Though the wedge shot on the first extra hole was huge, as was the rebound birdie at the 13th, perhaps the greatest indicator of Hammer's poise and growth under Rotella was his mindset on his bunker shot on the 72nd hole.

“It was a tough bunker shot, and I couldn’t get cute with it and risk leaving it in the bunker and making another 6,” Hammer said afterward to the Post and Courier. “That wouldn’t have been the smart thing to do.”

How many young players, winless for over two years, on the cusp of losing a five-shot lead on the back nine, and with a three-man playoff looming, would risk everything trying to win it right then and there? Yet Hammer stayed cool and confident enough to play it smart and take his chances with a long putt or a playoff.

During his run at the U.S. Amateur at Pebble Beach, we asked Hammer about the importance of that day. His response was unequivocal.

“I truly believe that was the biggest day of my golf career so far,” he said. “To win it [the Azalea] this year gave me a lot of confidence, and it kind of carried through into the summer.

“It was just great to go from the lowest of lows pretty much to the highest of highs, I guess, because I hadn't won a tournament in a couple years, and to pull that off was huge for me and gave me some momentum.”

As we've seen, that momentum has only grown and Hammer is now a full-fledged force.

What if?

But what if it had gone the other way? What if Hammer, seeking his first big amateur win and first win of any kind since before his U.S. Open appearance, battling the weight of self-imposed pressure and expectations, had blown a five-shot back-nine lead and lost the tournament? Where would he be today?
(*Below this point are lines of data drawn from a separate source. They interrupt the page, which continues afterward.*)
(* ===== verification/ResidentCanonical.v ===== *)
(** * One nudged task for each conversation

    Several durable tasks may name the same web conversation; the overrun cycle looks at one of
    them, the owner that the watchdog registered if there is one, else the newest. *)

From S2P Require Import Prelude PyFloat PyStr PyUrl PyJson Models ProjectUrl WorkerProtocol Registry.
From S2P Require Import ObsTable Observations Persistence AttemptTables Reconcile Watcher Attention.
From S2P Require Import Dispatcher Actions Leases Programs ChildDispatch Workers.
From S2P Require Import TimeoutRecovery OverrunContinuation DispatchRuntime Runs Resident ResidentCycles.

Open Scope string_scope.
Open Scope Z_scope.
Open Scope list_scope.

(** ** The newest task *)

Definition real_update (t : TaskRecord) : Prop := is_nan (tr_updated_at t) = false.

Lemma newer_task_spec x y :
  real_update x → real_update y →
  ∃ a b, fkey (tr_updated_at x) = Some a ∧ fkey (tr_updated_at y) = Some b ∧
    (newer_task x y = true ↔ key_lt b a ∨ (a = b ∧ String.leb (tr_task_id x) (tr_task_id y) = false)).
Proof.
  intros [a Ha]%real_key [b Hb]%real_key. exists a, b. split; [done|]. split; [done|].
  unfold newer_task, str_lt. destruct (feq _ _) eqn:E.
  - apply feq_key in E as (c & Hc & Hc'). simplify_eq. rewrite negb_true_iff.
    split; [by right|]. intros [H|[_ H]]; [by edestruct key_lt_irrefl|done].
  - rewrite flt_key. split.
    + intros (b' & a' & Hb' & Ha' & H). simplify_eq. by left.
    + intros [H|[<- _]]; [by exists b, a|]. exfalso.
      assert (feq (tr_updated_at x) (tr_updated_at y) = true) by (apply feq_key; by exists a).
      congruence.
Qed.

Lemma newer_task_irrefl x : real_update x → newer_task x x = false.
Proof.
  intros Hx. destruct (newer_task_spec x x Hx Hx) as (a & b & Ha & Hb & H). simplify_eq.
  destruct (newer_task x x); [|done]. destruct (proj1 H eq_refl) as [Hl|[_ Hl]].
  - by edestruct key_lt_irrefl.
  - by destruct (String.leb_total (tr_task_id x) (tr_task_id x)) as [E|E]; rewrite E in Hl.
Qed.

Lemma not_newer_trans x y z :
  real_update x → real_update y → real_update z →
  newer_task x y = false → newer_task y z = false → newer_task x z = false.
Proof.
  intros Hx Hy Hz Hxy Hyz. destruct (newer_task x z) eqn:E; [|done]. exfalso.
  destruct (newer_task_spec x y Hx Hy) as (a & b & Ha & Hb & Hs1).
  destruct (newer_task_spec y z Hy Hz) as (b' & c & Hb' & Hc & Hs2).
  destruct (newer_task_spec x z Hx Hz) as (a' & c' & Ha' & Hc' & Hs3). simplify_eq.
  assert (¬ (key_lt b a ∨ (a = b ∧ String.leb (tr_task_id x) (tr_task_id y) = false))) as N1
    by (rewrite <- Hs1; congruence).
  assert (¬ (key_lt c b ∨ (b = c ∧ String.leb (tr_task_id y) (tr_task_id z) = false))) as N2
    by (rewrite <- Hs2; congruence).
  destruct (proj1 Hs3 E) as [Hlt|[E0 Hle]].
  - destruct (key_lt_cotrans _ b _ Hlt); tauto.
  - subst. destruct (key_lt_total b c) as [?|[<-|?]]; [tauto| |tauto].
    destruct (String.leb (tr_task_id x) (tr_task_id y)) eqn:L1; [|tauto].
    destruct (String.leb (tr_task_id y) (tr_task_id z)) eqn:L2; [|tauto].
    by rewrite (string_leb_trans _ _ _ L1 L2) in Hle.
Qed.

Lemma newer_task_asym x y :
  real_update x → real_update y → newer_task x y = true → newer_task y x = false.
Proof.
  intros Hx Hy E. destruct (newer_task y x) eqn:E'; [|done]. exfalso.
  destruct (newer_task_spec x y Hx Hy) as (a & b & Ha & Hb & Hs1).
  destruct (newer_task_spec y x Hy Hx) as (b' & a' & Hb' & Ha' & Hs2). simplify_eq.
  destruct (proj1 Hs1 E) as [L|[E0 L]], (proj1 Hs2 E') as [L'|[E1 L']].
  - by apply (key_lt_irrefl a), (key_lt_trans _ b).
  - subst. by apply key_lt_irrefl in L.
  - subst. by apply key_lt_irrefl in L'.
  - by destruct (String.leb_total (tr_task_id x) (tr_task_id y)); congruence.
Qed.

Lemma newest_task_spec t ts :
  Forall real_update (t :: ts) →
  newest_task t ts ∈ t :: ts ∧ Forall (λ x, newer_task x (newest_task t ts) = false) (t :: ts).
Proof.
  unfold newest_task. revert t. induction ts as [|x ts IH]; intros t Hr; cbn [foldl].
  - split; [by left|]. apply Forall_cons in Hr as [Hr _]. constructor; [by apply newer_task_irrefl|done].
  - apply Forall_cons in Hr as [Ht Hr]. apply Forall_cons in Hr as [Hx Hr].
    set (b := if newer_task x t then x else t).
    assert (real_update b ∧ (b = x ∨ b = t) ∧ newer_task t b = false ∧ newer_task x b = false)
      as (Hb & Hor & Htb & Hxb).
    { unfold b. destruct (newer_task x t) eqn:E.
      - split_and!; [done|by left|by apply newer_task_asym|by apply newer_task_irrefl].
      - split_and!; [done|by right|by apply newer_task_irrefl|done]. }
    destruct (IH b) as [Hin Hall]; [by constructor|]. set (n := foldl _ b ts) in *.
    apply Forall_cons in Hall as [Hbn Hall].
    assert (real_update n) as Hn.
    { apply elem_of_cons in Hin as [->|Hin]; [done|]. by eapply Forall_forall in Hr. }
    split.
    + apply elem_of_cons in Hin as [->|Hin]; [destruct Hor as [->| ->]; set_solver|set_solver].
    + constructor; [by eapply (not_newer_trans _ b)|].
      constructor; [by eapply (not_newer_trans _ b)|done].
Qed.

Section Canonical.
Context {tables : UnicodeTables} (r : Registry).

(** ** The groups *)

Definition member (k : string) (t : TaskRecord) (gs : list (string * list TaskRecord)) : Prop :=
  ∃ ts, (k, ts) ∈ gs ∧ t ∈ ts.

Lemma member_cons k t g gs : member k t (g :: gs) ↔ (g.1 = k ∧ t ∈ g.2) ∨ member k t gs.
Proof.
  destruct g as [k' ts]. unfold member. cbn. split.
  - intros (ts' & [[= -> ->]|Hin]%elem_of_cons & Ht); [by left|right; eauto].
  - intros [[-> Ht]|(ts' & Hin & Ht)]; [exists ts|exists ts']; split; try done; [by left|by right].
Qed.

Lemma member_add key x k t gs :
  member k t (group_add key x gs) ↔ member k t gs ∨ (k = key ∧ t = x).
Proof.
  induction gs as [|[k' ts] gs IH]; cbn [group_add].
  - rewrite member_cons. cbn. rewrite list_elem_of_singleton.
    assert (¬ member k t []) as Hno by (intros (l & Hl & _); by apply not_elem_of_nil in Hl).
    naive_solver.
  - destruct (String.eqb_spec k' key) as [->|Hne]; rewrite !member_cons; cbn.
    + rewrite elem_of_app, list_elem_of_singleton. naive_solver.
    + rewrite IH. naive_solver.
Qed.

Lemma keys_add key x gs k : k ∈ (group_add key x gs).*1 ↔ k ∈ gs.*1 ∨ k = key.
Proof.
  induction gs as [|[k' ts] gs IH]; cbn [group_add].
  - cbn. rewrite list_elem_of_singleton, elem_of_nil. tauto.
  - destruct (String.eqb_spec k' key) as [->|Hne]; cbn; rewrite !elem_of_cons; [|rewrite IH]; tauto.
Qed.

Lemma nodup_add key x gs : NoDup gs.*1 → NoDup (group_add key x gs).*1.
Proof.
  induction gs as [|[k' ts] gs IH]; cbn [group_add]; cbn.
  - intros _. apply NoDup_singleton.
  - intros [Hn Hd]%NoDup_cons. destruct (String.eqb_spec k' key) as [->|Hne]; cbn; [by constructor|].
    constructor; [|by apply IH]. rewrite keys_add. tauto.
Qed.

(** The task [t] belongs to the conversation [k]. *)
Definition watches (t : TaskRecord) (k : string) : Prop :=
  ∃ w, watched_worker r t = Some w ∧ conversation_key w = k.

Lemma groups_spec tasks gs :
  NoDup gs.*1 →
  NoDup (foldl (group_task r) gs tasks).*1 ∧
  ∀ k t, member k t (foldl (group_task r) gs tasks) ↔
    member k t gs ∨ (t ∈ tasks ∧ watches t k).
Proof.
  revert gs. induction tasks as [|x tasks IH]; intros gs Hd; cbn [foldl].
  - split; [done|]. intros k t. rewrite elem_of_nil. tauto.
  - unfold group_task at 2 4. destruct (watched_worker r x) as [w|] eqn:E.
    + destruct (IH (group_add (conversation_key w) x gs)) as [Hd' Hm]; [by apply nodup_add|].
      split; [done|]. intros k t. rewrite Hm, member_add, elem_of_cons. unfold watches.
      naive_solver.
    + destruct (IH gs Hd) as [Hd' Hm]. split; [done|]. intros k t. rewrite Hm, elem_of_cons.
      unfold watches. naive_solver.
Qed.

Lemma select_task_spec ts t :
  Forall real_update ts → select_task ts = Some t →
  t ∈ ts ∧ ∀ x, x ∈ ts → (auto_watch x = true → auto_watch t = true) ∧
    (auto_watch x = auto_watch t → newer_task x t = false).
Proof.
  intros Hr. unfold select_task.
  destruct (List.filter auto_watch ts) as [|a l] eqn:Ef.
  - destruct ts as [|y l]; [done|]. intros [= <-].
    destruct (newest_task_spec y l Hr) as [Hin Hall]. split; [done|]. intros x Hx.
    assert (auto_watch x = false) as Hax.
    { destruct (auto_watch x) eqn:E; [|done]. exfalso. apply (not_elem_of_nil x).
      rewrite <- Ef. apply list_elem_of_In, List.filter_In. by split; [apply list_elem_of_In|]. }
    split; [congruence|]. intros _. by eapply Forall_forall in Hall.
  - intros [= <-]. assert (∀ x, x ∈ a :: l ↔ x ∈ ts ∧ auto_watch x = true) as Hf.
    { intros x. rewrite <- Ef. by rewrite !list_elem_of_In, List.filter_In. }
    destruct (newest_task_spec a l) as [Hin Hall].
    { apply Forall_forall. intros x [Hx _]%Hf. by eapply Forall_forall in Hr. }
    apply Hf in Hin as [Hin Hauto]. split; [done|]. intros x Hx. split; [done|].
    rewrite Hauto. intros Hax. assert (x ∈ a :: l) as Hxl by by apply Hf.
    by eapply Forall_forall in Hall.
Qed.

Lemma select_task_some ts x : x ∈ ts → ∃ t, select_task ts = Some t.
Proof.
  intros Hx. unfold select_task. destruct (List.filter auto_watch ts); [|by eexists].
  destruct ts; [by apply not_elem_of_nil in Hx|by eexists].
Qed.

(** The keys of the selected tasks are those of their groups. *)
Lemma selected_keys gs :
  (∀ k ts, (k, ts) ∈ gs → Forall real_update ts ∧ ∀ t, t ∈ ts → watches t k) →
  NoDup gs.*1 →
  NoDup (omap (λ t, conversation_key <$> watched_worker r t) (omap (λ g, select_task g.2) gs)) ∧
  ∀ k, k ∈ omap (λ t, conversation_key <$> watched_worker r t) (omap (λ g, select_task g.2) gs) →
    k ∈ gs.*1.
Proof.
  induction gs as [|[k ts] gs IH]; intros Hg Hd; cbn.
  { split; [constructor|]. by intros k ?%not_elem_of_nil. }
  apply NoDup_cons in Hd as [Hn Hd]. destruct IH as [IHd IHk]; [|done|].
  { intros k' ts' Hin. apply Hg. by right. }
  destruct (select_task ts) as [t|] eqn:Es; cbn.
  - destruct (Hg k ts) as [Hr Hw]; [by left|].
    destruct (select_task_spec ts t Hr Es) as [Hin _]. destruct (Hw t Hin) as (w & Hww & Hk).
    rewrite Hww. cbn. rewrite Hk. split.
    + constructor; [|done]. intros Hin'. by apply Hn, IHk.
    + intros k' [->|Hk']%elem_of_cons; [by left|]. right. by apply IHk.
  - split; [done|]. intros k' Hk'. right. by apply IHk.
Qed.

Lemma elem_of_list_tasks t : t ∈ list_tasks r ↔ ∃ k, rg_tasks r !! k = Some t.
Proof.
  unfold list_tasks, order_desc. rewrite elem_of_py_sorted, elem_of_select. naive_solver.
Qed.

(** C33: The overrun cycle looks at one task for each conversation.  Every task it looks at is
    open with an active current worker that has a conversation, and no two of them have the
    same; and for every such task of the registry the conversation is looked at, through an
    owner that the watchdog registered when there is one, and through the newest of them. *)
Theorem overrun_tasks_are_canonical :
  (∀ k t, rg_tasks r !! k = Some t → real_update t) →
  let ts := _canonical_overrun_tasks r in
  (∀ t, t ∈ ts → t ∈ list_tasks r ∧ is_Some (watched_worker r t)) ∧
  NoDup (omap (λ t, conversation_key <$> watched_worker r t) ts) ∧
  ∀ t k, t ∈ list_tasks r → watches t k →
    ∃ t', t' ∈ ts ∧ watches t' k ∧ (auto_watch t = true → auto_watch t' = true) ∧
      (auto_watch t = auto_watch t' → newer_task t t' = false).
Proof.
  intros Hreal. cbv zeta. unfold _canonical_overrun_tasks.
  destruct (groups_spec (list_tasks r) []) as [Hd Hm]; [constructor|].
  set (gs := foldl (group_task r) [] (list_tasks r)) in *.
  assert (∀ k t, member k t gs ↔ t ∈ list_tasks r ∧ watches t k) as Hmem.
  { intros k t. rewrite Hm. assert (¬ member k t []) as Hno by (intros (l & Hl & _); by apply not_elem_of_nil in Hl).
    tauto. }
  assert (∀ k ts, (k, ts) ∈ gs → Forall real_update ts ∧ ∀ t, t ∈ ts → watches t k) as Hg.
  { intros k ts Hin. split.
    - apply Forall_forall. intros t Ht.
      assert (member k t gs) as [Hl _]%Hmem by by exists ts.
      apply elem_of_list_tasks in Hl as [k' Hl]. by eapply Hreal.
    - intros t Ht. by apply (Hmem k t); exists ts. }
  split_and!.
  - intros t Ht. apply list_elem_of_omap in Ht as ([k ts] & Hin & Hs). cbn in Hs.
    destruct (Hg k ts Hin) as [Hr _]. destruct (select_task_spec ts t Hr Hs) as [Ht _].
    assert (member k t gs) as [Hl (w & Hw & _)]%Hmem by by exists ts.
    split; [done|by exists w].
  - by apply selected_keys.
  - intros t k Hl Hw. assert (member k t gs) as (ts & Hin & Ht) by by apply Hmem.
    destruct (select_task_some ts t Ht) as [t' Hs]. destruct (Hg k ts Hin) as [Hr Hws].
    destruct (select_task_spec ts t' Hr Hs) as [Ht' Hbest]. exists t'.
    split; [|split; [by apply Hws|by apply Hbest]].
    apply list_elem_of_omap. by exists (k, ts).
Qed.

End Canonical.

(** ** Two tasks of one conversation *)

#[local] Existing Instance AsciiTables.

Definition watched_url : string := "https://chatgpt.com/c/0123456789abcdef".

Definition watched_task (id worker : string) (updated : Z) : TaskRecord :=
  mkTaskRecord id "p" "o" "c" SupervisorState.RUNNING None [] (Some worker) 0 3 (of_Z 0)
    (of_Z updated).

Definition watched_by (id task url : string) : WorkerRecord :=
  mkWorkerRecord id task url None WorkerStatus.ACTIVE (of_Z 0) None None.

(** The operator's task is newer, the watchdog's own one has the prefix. *)
Definition watched_registry : Registry :=
  empty_registry
    <| rg_tasks := <["t" := watched_task "t" "w1" 9]>
                   {["watch-chat-0" := watched_task "watch-chat-0" "w2" 5]} |>
    <| rg_workers := <["w1" := watched_by "w1" "t" watched_url]>
                     {["w2" := watched_by "w2" "watch-chat-0" (watched_url +:+ "/")]} |>.

Lemma overrun_tasks_are_canonical_witness :
  tr_task_id <$> _canonical_overrun_tasks watched_registry = ["watch-chat-0"] ∧
  ∃ t', t' ∈ _canonical_overrun_tasks watched_registry ∧ auto_watch t' = true.
Proof.
  split; [vm_compute; reflexivity|].
  destruct (overrun_tasks_are_canonical watched_registry) as (_ & _ & H).
  - intros k t Ht. cbn in Ht.
    apply lookup_insert_Some in Ht as [[<- <-]|[_ Ht]]; [reflexivity|].
    apply lookup_singleton_Some in Ht as [<- <-]. reflexivity.
  - destruct (H (watched_task "watch-chat-0" "w2" 5) "conversation:0123456789abcdef")
      as (t' & Ht & _ & Hw & _).
    + apply elem_of_list_tasks. exists "watch-chat-0". reflexivity.
    + exists (watched_by "w2" "watch-chat-0" (watched_url +:+ "/")). split; vm_compute; reflexivity.
    + exists t'. split; [exact Ht|apply Hw; reflexivity].
Defined.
It's hard to watch his swing, shot-shaping ability, short-game creativity, and confident manner and see anything other than a player marching resolutely toward unbounded success at the amateur, college and eventually professional level.

But confidence can be a fickle thing, and carrying around a Texas-sized scar on one's psyche is not the recipe for records, milestones and titles.

It's a burden that, thankfully, Hammer will not have to bear as he heads to Austin, Ireland and beyond, thanks to that cool, breezy Sunday at the Azalea when things could have gone so differently.

ABOUT THE Azalea Invitational

72-hole stroke play championship with a 54-hole cut on a 1925 Seth Raynor design. Good mix of college players, juniors and mid amateurs. 7 spots available in a qualifier. Impressive list of past champions at this traditional event. Reigning USGA champs often use this tournament as a tune-up for the Masters.